Carlos Carnicero – PSOE, vísteme de prisa que quiero el control.


MADRID, 25 (OTR/PRESS)

Es imposible ignorar que España se paraliza el día 22 de diciembre, con el sorteo de la Lotería de Navidad -que se ha librado de estar privatizada solo porque no había compradores- y se recupera, con resaca, el día 7 de enero, después de la festividad de Reyes. Este año puede que la Navidad esté algo movidita por la constitución del Parlamento, el debate de investidura y el nombramiento de Gobierno.

Estas circunstancias costumbristas no han sido inconveniente para que el actual secretario general del PSOE, en estado tan precario como el resultado electoral, haya convocado congreso ordinario en la primera quincena de febrero o la última semana de enero. Es decir, el plazo de realización de los prolegómenos del congreso es de poco más de un mes, con los recortes de las fiestas de Navidad.

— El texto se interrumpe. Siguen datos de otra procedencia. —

(* ===== verification/ClientLive.v ===== *)
(** Work is not forgotten (Client.v): when the worker is idle and not scheduled, nothing waits
    for it, and whatever is left waits for a callback that schedules it. *)

From stdpp Require Import functions.
From S2P Require Import Prelude AwsCommon Counting AutoRangedPut ClientConfig Client ClientInv ClientSteps ClientWork ClientLimits.

#[local] Arguments aws_s3_client_get_max_active_connections : simpl never.

Section live.
Context `{M : !AwsMath} `{ML : !AwsMathLaws M} `{F : !AwsMathDouble}.
Context (cfg : s3_client) (mr : nat → meta_settings) (HL : settings_ok cfg mr).
Implicit Types (c : client) (r : request) (cn : connection) (m : nat).

Notation total := (all_requests (λ _, true)).
Notation scheduled := c_process_work_task_scheduled.

(** Something is outstanding, or the worker will run. *)
Definition busy c : Prop := 0 < total c ∨ c_failing c ≠ [] ∨ scheduled c = true.
Definition connecting c : Prop := (c_connections c ≠ [] ∨ c_resetting c ≠ []) ∨ scheduled c = true.

Record live c : Prop := {
  v_pending : c_pending_meta_request_work c ≠ [] → scheduled c = true;
  v_prepared : c_prepared_requests c ≠ [] → scheduled c = true;
  v_failed : 0 < c_num_failed_prepare_requests c → scheduled c = true;
  v_phase : match c_phase c with
    | Idle | Finishing => c_request_queue c ≠ [] → connecting c
    | Connecting left_over => left_over ≠ [] → connecting c
    | Updating _ in_flight streaming _ => 0 < in_flight ∨ 0 < streaming → busy c
    | Begun => True
    end;
  v_held_back : c_held_back c = true → busy c;
}.

(** Once the worker is scheduled, nothing more is needed. *)
Lemma live_scheduled c : scheduled c = true → live c.
Proof. intros Hs. split; try done; [|by right; right]. by destruct (c_phase c); [right|..|right; right|right|right]. Qed.

Lemma connections_pos c : 0 < given (λ _, true) c ↔ c_connections c ≠ [] ∨ c_resetting c ≠ [].
Proof.
  unfold given, conns, resets. rewrite !count_size. destruct (c_connections c), (c_resetting c); simpl; split; naive_solver lia.
Qed.

Lemma live_frame c c' : frame c c' → live c → live c'.
Proof.
  intros [Hp Hm Hpe _ Hh _ _ _ _ Hs Hb] Hv. destruct (scheduled c') eqn:Hs'; [by apply live_scheduled|].
  destruct Hb as [|(Hc & Hpr & Hf & Hpd & Hq & Hfd)]; [congruence|].
  assert (scheduled c = false) as Hs0 by (destruct (scheduled c); [by specialize (Hs eq_refl)|done]).
  assert (busy c → busy c') as Hbusy.
  { unfold busy, all_requests, waiting. rewrite Hp, Hpr, Hpd, Hq, Hf, Hc, Hs', Hs0. done. }
  assert (connecting c → connecting c') as Hconn.
  { unfold connecting. rewrite <-!connections_pos, Hc, Hs', Hs0. done. }
  destruct Hv as [Vpe Vpr Vf Vp Vh]. rewrite Hs0 in *.
  split; rewrite ?Hpe, ?Hpd, ?Hfd, ?Hh, ?Hp, ?Hq; try done; [by rewrite Hs'..| |by auto].
  destruct (c_phase c); auto.
Qed.

Lemma waiting_pos c : 0 ≤ waiting (λ _, true) c ∧ 0 ≤ given (λ _, true) c.
Proof. pose proof (counts_nonneg (λ _, true) c). unfold given. lia. Qed.

(** A meta request is put aside only when there is work that will end. *)
Lemma held_back_busy c conservative in_flight streaming remaining m vips : counters cfg mr c [] [] →
  bounded cfg mr c → streaming_ok c → live c →
  c_phase c = Updating conservative in_flight streaming remaining →
  s_s3_client_should_update_meta_request cfg mr c m in_flight streaming (aws_s3_client_get_max_requests_in_flight cfg)
    (aws_s3_client_get_max_requests_prepare cfg) vips = false →
  busy c.
Proof using ML HL.
  intros K Hb S Hv Hp Hu. pose proof (v_phase _ Hv) as Hsnap. rewrite Hp in Hsnap. unfold streaming_ok in S. rewrite Hp in S.
  pose proof (k_held K) as Hh. pose proof (k_queue K) as Hq. pose proof (k_being K) as Hbe. pose proof (k_failed K) as Hf.
  pose proof (count_bounds (λ _, true) (c_failing c)). pose proof (client_max_bounds cfg mr HL).
  assert (0 < c_num_requests_being_prepared c + c_request_queue_size c → busy c) as Hpos.
  { intros Hpos. destruct (decide (0 < c_num_failed_prepare_requests c)); [right; right; by apply (v_failed _ Hv)|].
    destruct (decide (c_failing c = [])) as [He|]; [|by right; left]. left. unfold all_requests, waiting. rewrite He, count_nil in *.
    pose proof (waiting_pos c). revert Hbe Hq. count_bounds_in. intros Hbe Hq. lia. }
  revert Hu. unfold s_s3_client_should_update_meta_request. rewrite (max_in_flight_eq cfg mr HL).
  unfold aws_s3_client_get_max_requests_prepare. destruct (_ && mr_create_session (mr m)); [done|].
  assert (0 ≤ c_num_requests_being_prepared c + c_request_queue_size c ≤ 2 ^ 30) as Hsmall.
  { unfold unfinished in Hh. revert Hh. rewrite !count_nil. count_bounds_in. intros Hh. lia. }
  rewrite (wrap_small 32 (c_num_requests_being_prepared c + c_request_queue_size c)) by (unfold uint; lia).
  rewrite (wrap_small 32 (_ + streaming)) by (unfold uint; lia).
  destruct (Z.leb_spec (aws_s3_client_get_max_active_connections cfg None)
    (c_num_requests_being_prepared c + c_request_queue_size c + streaming)).
  { intros _. destruct (decide (0 < streaming)); [by apply Hsnap; right|apply Hpos; lia]. }
  destruct (Z.leb_spec (aws_s3_client_get_max_active_connections cfg None * 4) in_flight); [intros _; apply Hsnap; left; lia|].
  destruct (Z.leb_spec g_min_num_connections (c_num_requests_being_prepared c + c_request_queue_size c)) as [Hg|];
    [intros _; apply Hpos; unfold g_min_num_connections in Hg; lia|]. rewrite andb_false_r.
  pose proof (meta_max_bounds cfg mr HL c m (b_override _ _ _ Hb m)).
  destruct (Z.leb_spec (meta_max cfg mr c m) (mr_num_being_prepared (c_metas c m))) as [Hm|]; [|done].
  intros _. rewrite (k_meta_prepared K m) in Hm.
  destruct (decide (c_failing c = [])) as [He|]; [|by right; left]. left. rewrite He, count_nil in Hm.
  unfold all_requests, waiting. pose proof (waiting_pos c). pose proof (count_bounds (of_meta m) (c_preparing c)).
  count_bounds_in. lia.
Qed.

Lemma live_updated c conservative in_flight streaming remaining m l vips outcome : counters cfg mr c [] [] →
  bounded cfg mr c → streaming_ok c → live c →
  c_phase c = Updating conservative in_flight streaming remaining → c_meta_requests c = m :: l →
  live (update_meta_request cfg mr c conservative in_flight streaming remaining m vips outcome).
Proof using ML HL.
  intros K Hb S Hv Hp Hl. pose proof (held_back_busy c conservative in_flight streaming remaining m vips K Hb S Hv Hp) as Hheld.
  pose proof Hv as [Vpe Vpr Vf Vp Vh]. rewrite Hp in Vp.
  assert (∀ b ph, left_over_requests ph = [] → busy c → busy (c <| c_held_back := b |> <| c_meta_requests ::= filter (.≠ m) |> <| c_phase := ph |>)) as Hbusy.
  { intros b ph Hph. unfold busy, all_requests, waiting. rewrite Hp. simpl. by rewrite Hph. }
  unfold update_meta_request. destruct (s_s3_client_should_update_meta_request _ _ _ _ _ _ _ _ _); simpl.
  2: { specialize (Hheld eq_refl). split; try done; intros _; by apply Hbusy. }
  destruct outcome as [| |r].
  - unfold s_s3_client_remove_meta_request_threaded. split; try done. match goal with |- context [c_phase ?x] => change (c_phase x) with (c_phase c) end. rewrite Hp. exact Vp.
  - split; try done; simpl; intros Hx; apply (Hbusy (c_held_back c)); auto.
  - assert (∀ c', c_preparing c' = c_preparing c ++ [r <| rq_tracked_by_client := true |>] →
      left_over_requests (c_phase c') = [] → busy c') as Hnew.
    { intros c' Hpr Hlo. left. unfold all_requests, waiting. pose proof (waiting_pos c'). rewrite Hpr, Hlo, count_app, count_cons, !count_nil.
      count_bounds_in. lia. }
    split; simpl; try done; try (by destruct (should_stream _)).
    all: intros _; apply Hnew; by destruct (should_stream _).
Qed.

Lemma live_connected c left_over has_result token_fails : counters cfg mr c [] [] → bounded cfg mr c → live c →
  c_phase c = Connecting left_over → connections_loop cfg c = true →
  live (update_connection cfg mr c left_over has_result token_fails).
Proof using ML HL.
  intros K Hb Hv Hp Hloop. unfold connections_loop in Hloop.
  apply andb_true_iff in Hloop as [_ Hq%negb_true_iff%bool_decide_eq_false].
  destruct (c_request_queue c) as [|r q] eqn:Hrq; [done|].
  pose proof (queue_tracked _ _ _ _ _ K Hrq) as Ht. pose proof Hv as [Vpe Vpr Vf Vp Vh]. rewrite Hp in Vp.
  destruct (connected_spec cfg mr c left_over has_result token_fails r q Hrq Ht) as
    [_ _ _ Hs|cn [Xp _ Xpe _ Xpr Xpd Xq Xf Xfd Xh _] _ _ Xc Xr Xs|cn e [Xp _ Xpe _ Xpr Xpd Xq Xf Xfd Xh _] _ Xc Xr Xs|
     [Xp _ Xpe _ Xpr Xpd Xq Xf Xfd Xh _] Hge Xc Xr Xs];
    set (c' := update_connection _ _ _ _ _ _) in *; simpl in *; [by apply live_scheduled|..].
  all: split; rewrite ?Xpe, ?Xpd, ?Xfd, ?Xs, ?Xp, ?Hp; try done; simpl.
  - intros _. left. left. rewrite Xc. by destruct (c_connections c).
  - intros _. left. unfold all_requests. pose proof (waiting_pos c').
    enough (0 < given (λ _, true) c') by lia. apply connections_pos. left. rewrite Xc. by destruct (c_connections c).
  - intros _. left. right. rewrite Xr. by destruct (c_resetting c).
  - intros _. left. unfold all_requests. pose proof (waiting_pos c').
    enough (0 < given (λ _, true) c') by lia. apply connections_pos. right. rewrite Xr. by destruct (c_resetting c).
  - intros _. left. rewrite Xc, Xr. apply connections_pos. unfold given. rewrite (meta_network cfg mr) in Hge by done.
    pose proof (meta_max_bounds cfg mr HL c (rq_meta r) (b_override _ _ _ Hb _)).
    pose proof (counts_nonneg (of_meta (rq_meta r)) c). lia.
  - intros _. left. unfold all_requests. pose proof (waiting_pos c').
    enough (0 < waiting (λ _, true) c') by lia. unfold waiting. rewrite Xp. simpl. rewrite count_app, count_cons, !count_nil.
    count_bounds_in. lia.
Qed.

Lemma live_worker c c' : counters cfg mr c [] [] → bounded cfg mr c → streaming_ok c → live c →
  worker_step cfg mr c c' → live c'.
Proof using ML HL.
  intros K Hb S Hv Hs. pose proof Hv as [Vpe Vpr Vf Vp Vh].
  destruct Hs as [c' Hp _ Hc|Hp|cons infl str rem m l vips outcome Hp Hl Ho|cons infl str rem Hp Hl|
    lo res tok Hp Hloop|lo Hp Hloop|Hp]; rewrite Hp in Vp.
  - apply begin_spec in Hc as [Gp Gpe Gpr Gq Gpg Gc Gre Gf Gfd Gs Gh _ _ _]. by split; rewrite ?Gpe, ?Gpr, ?Gfd, ?Gp, ?Gh.
  - destruct (snapshots cfg mr c K) as (H1 & H2 & H3).
    assert (0 < total c → busy (update_begin c)) as Hpos.
    { intros Hpos. left. revert Hpos. unfold all_requests, waiting. simpl. by rewrite Hp. }
    split; try done; simpl.
    + rewrite H1, H2. intros ?. apply Hpos. lia.
    + intros Hh. specialize (Vh Hh). revert Vh. unfold busy, all_requests, waiting. simpl. by rewrite Hp.
  - by eapply live_updated.
  - assert (∀ ph, left_over_requests ph = [] → busy c → busy (c <| c_meta_requests ::= λ l, rem ++ l |> <| c_phase := ph |>)) as Hbusy.
    { intros ph Hph. unfold busy, all_requests, waiting. rewrite Hp. simpl. by rewrite Hph. }
    unfold update_pass_end. split; try done; simpl.
    + destruct cons; simpl; [|done]. intros Hx. apply Hbusy; auto.
    + intros Hx. apply Hbusy; [by destruct cons|auto].
  - by apply live_connected.
  - assert (c_request_queue c ≠ [] → connecting c) as Hqueue.
    { intros Hq. unfold connections_loop in Hloop. rewrite (bool_decide_false _ Hq) in Hloop. rewrite andb_true_r in Hloop.
      apply Z.ltb_ge in Hloop. rewrite (network_total cfg mr) in Hloop by done. left. apply connections_pos.
      pose proof (client_max_bounds cfg mr HL). pose proof (counts_nonneg (λ _, true) c). unfold given. lia. }
    assert (busy c → busy (update_connections_end c lo)) as Hbusy.
    { assert (total (update_connections_end c lo) = total c) as Ht.
      { unfold all_requests, waiting, given, conns, resets. rewrite Hp. unfold update_connections_end.
        destruct lo; simpl; rewrite ?count_app, ?count_nil; lia. }
      unfold busy. rewrite Ht. unfold update_connections_end. by destruct lo. }
    unfold update_connections_end in *. destruct lo as [|r lo]; simpl in *; split; try done; simpl in *; try (by auto).
  - split; try done; simpl. intros Hx. specialize (Vh Hx). revert Vh. unfold busy, all_requests, waiting. simpl. by rewrite Hp.
Qed.

Lemma live_step c c' : counters cfg mr c [] [] → bounded cfg mr c → streaming_ok c → live c →
  client_step cfg mr c c' → live c'.
Proof using ML HL.
  intros K Hb S Hv [Hs|[Hs|Hs]]; [by eapply live_worker|..].
  - destruct Hs as [m| |m n _ _]; [apply live_scheduled, scheduled_schedule..|].
    destruct Hv as [Vpe Vpr Vf Vp Vh]. by split.
  - eapply live_frame; [by eapply callback_frame|done].
Qed.
End live.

Nunca en la reciente historia de España el PSOE había recibido una descalificación como la que acumulan los resultados de las elecciones autonómicas y locales y las generales. Pérdida casi absoluta de poder territorial, un grupo parlamentario precario, que además ha dejado fuera a valores sólidos del partido y ha incluidos compromisos personales del candidato Rubalcaba.

Pues a esta crisis profunda y desconocida del socialismo español se le quiere dar un remedo de barniz publicitario en una ceremonia que pretende ser amañada por los barones del partido, que se van pronunciando sobre sus preferencias sin haberse tomado la molestia, aunque fuera rutinaria, de consultar con los órganos de decisión de los que son vicarios y administradores del poder interno.

Una vez más hay más prisas por cerrar una crisis, controlando el proceso desde arriba, que tomarse el tiempo preciso para reflexionar en profundidad, dando la palabra a las bases del partido.

El vector de estas prisas son las elecciones autonómicas de Andalucía en las que la desesperación por la previsible derrota -que dejaría al PSOE fuera de todo gobierno autonómico, con la excepción precaria de Euskadi, donde depende del PP- y el intento de una nueva operación de marketing que invierta las previsiones electorales.

La tragedia que se precipita sobre el PSOE, empeñado en dejar el partido en esqueleto antes de que sus santones pierdan el control del aparato, es la tragedia de la democracia española que necesita un socialismo democrático fuerte para gestionar, aunque sea desde la oposición, esta crisis.